Depuis quelques années, la Comédie-Française, administrée par. un très habile homme, jouit d’une prospérité qui n’est pas sans péril. Toute pièce nouvelle ou reprise, qui n’essuie pas dès le premier jour un insuccès déclaré, est assurée d’une telle vogue qu’elle se maintient au moins pendant une saison sur l’affiche. Qu’est-ce donc quand le succès la désigne au public renouvelé sans cesse, qui vient de la province et de l’étranger! Il serait fou d’espérer que MM. les sociétaires arrêtent les représentations du Monde où l’on s’ennuie tant que cette comédie fera tomber dans leur caisse le maximum de la recette. Ajoutez que, par complaisance pour un auteur fructueux, on ne manque pas de lui concéder, comme sur une scène de genre, même ce commencement de la soirée où se blottirait si volontiers soit un ancien du répertoire, soit un jeune écrivain ; on ne permet pas qu’à l’ombre du riche, dans ce théâtre d’état, le pauvre apprenne à s’enrichir : si la pièce en vogue est jouée deux cents fois, deux cents fois on donnera un lever de rideau du même auteur.

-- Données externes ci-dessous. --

(** A parse that returns left nothing over. *)
Lemma parse_no_leftover argv args :
  parse parser argv = inr args ->
  (groups argv).1 = [] /\ forall g, g ∈ (groups argv).2 -> leftover parser g = [].
Proof.
  intros (st & Hc & _ & He & _)%parse_cases. split.
  - destruct (groups argv).1 as [|s l] eqn:Hl; [done|].
    assert (s ∈ extras st) as Hs
      by (apply (consume_extras _ _ _ _ _ Hc); cbn [extras]; apply list_elem_of_here).
    rewrite He in Hs. by apply elem_of_nil in Hs.
  - intros g Hg. destruct (leftover parser g) as [|s l] eqn:Hl; [done|].
    assert (s ∈ extras st) as Hs
      by (apply (consume_leftover _ _ _ _ g _ Hc Hg); rewrite Hl; apply list_elem_of_here).
    rewrite He in Hs. by apply elem_of_nil in Hs.
Qed.

(** The group of an option string followed by what comes after it. *)
Lemma groups_at pre o rest :
  (groups (pre ++ Opt o :: rest)).2 =
  (groups pre).2 ++ (o, (groups rest).1) :: (groups rest).2.
Proof. by rewrite groups_app, groups_opt. Qed.

(** A parse ends at the first option it refuses, unless a help option came
    before. *)
Lemma parse_stops_at pre o rest e :
  (forall st, consume_optional parser (o, (groups rest).1) st = inl (ExitError e)) ->
  (exists e', parse parser (pre ++ Opt o :: rest) = inl (ExitError e')) \/
  (asks_help pre /\ parse parser (pre ++ Opt o :: rest) = inl ExitHelp).
Proof.
  intros Hstop. unfold parse.
  rewrite groups_app, groups_opt. cbn [fst snd]. rewrite consume_app.
  destruct (consume parser (groups pre).2 _) as [[|e1]|st] eqn:Hc.
  - right. split; [|done].
    apply consume_help in Hc as (o' & l & a & Hin & Hf & Ha).
    apply groups_options in Hin.
    by destruct (parser_help o' a Hf Ha) as [->| ->]; [left|right].
  - left. by exists e1.
  - left. cbn [consume]. rewrite Hstop. by eexists.
Qed.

La Comédie-Française a pourtant un répertoire ancien et moderne d’une richesse incomparable. Elle tire parfois du moderne ou bien elle y range un drame de Victor Hugo ou une comédie de M. Dumas fils. Le Hugo « ferait de l’argent, » même joué par les ouvreuses et les garçons d’accessoires; le Dumas attire, — pour peu que Mlle Croizette soit « en forme, » — tous les bourgeois qu’il scandalise. Joignez donc à la pièce nouvelle une reprise de Hugo ou de M. Dumas fils : et voyez ce qui reste soit aux pièces nouvelles, — si l’on admet qu’il s’en fasse plus d’une par an pour toute la France, — soit au répertoire tant ancien que moderne. Pour le moderne, la question est vite réglée: il est devant les sociétaires comme s’il n’était pas. Feuilletez la collection de leurs affiches : vous ne trouverez rien de Dumas père que Mlle de Belle-Isle; rien de Casimir Delavigne, ni de Ponsard, ni de Scribe, — si ce n’est de temps en temps une Chaîne, quand Mlle Favart était là, et quelquefois Bataille de dames : — je ne cite que ces quatre noms d’auteurs, faute d’en retrouver d’abord d’autres ; les autres, où sont-ils? Ils sont oubliés.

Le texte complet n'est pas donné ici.